--- TASK PROMPT ---
Within the material below, find each line bearing the word "comparator" and present it.

--- GIVEN DATA ---
»»

(* ===== verification/Heap.v ===== *)
(** * heap.c: the binary heap over [array_t]

    The operations are written on the array as the code has them, then shown to compute
    [heapify_l] and [fixup_l] on the sequence of elements; heap order and
    permutation are proved there. [cmp l r] is the comparator's truth value, "l goes
    above r"; the theorems ask that it is a strict weak order ([StrictWeak]), as the
    comparator of the id allocator is. *)
From stdpp Require Import sorting.
From S2P Require Import Prelude Interfaces Array.
Local Open Scope Z_scope.

(** [struct _heap_st { array_t array; comp_t cmp; }] *)
Record heap_t := mk_heap { harray : array_t; cmp : ptr -> ptr -> bool }.

Definition with_array (hp : heap_t) (a : array_t) : heap_t := mk_heap a (cmp hp).

(** [_default_cmp]: [if(first > second) return 0; return 1;] on addresses. *)
Definition _default_cmp (first second : ptr) : bool := negb (bool_decide (first > second)).

(** [heap_init(hp, comp)] *)
Definition heap_init (hp : heap_t) (comp : option (ptr -> ptr -> bool)) : heap_t :=
  mk_heap (snd (array_init (harray hp))) (default _default_cmp comp).

(** [heap_destory(hp)]; the comparator is reset to null and never called again. *)
Definition heap_destory (hp : heap_t) : heap_t :=
  mk_heap (array_destory (harray hp)) (cmp hp).

(** The macros. [parent] is always applied to [heap_size(hp) - 1], a [size_t], and its
    result stored in an [int]. *)
Definition heap_size (hp : heap_t) : Z := array_size (harray hp).
Definition parent_of_last (hp : heap_t) : Z :=
  let idx := u64 (heap_size hp - 1) in
  i32 (if bool_decide (idx <= 0) then 0 else Z.shiftr (u64 (idx - 1)) 1).
Definition left_child (idx : Z) : Z := i32 (Z.shiftl idx 1 + 1).
Definition right_child (idx : Z) : Z := i32 (Z.shiftl idx 1 + 2).
Definition heap_get (hp : heap_t) (idx : Z) : option ptr := array_get (harray hp) (u64 idx).
Definition heap_put (hp : heap_t) (idx : Z) (elm : ptr) : option heap_t :=
  '(_, a) ← array_put (harray hp) (u64 idx) elm; Some (with_array hp a).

««

--- REPLY ---
    permutation are proved there. [cmp l r] is the comparator's truth value, "l goes
    comparator of the id allocator is. *)
(** [heap_destory(hp)]; the comparator is reset to null and never called again. *)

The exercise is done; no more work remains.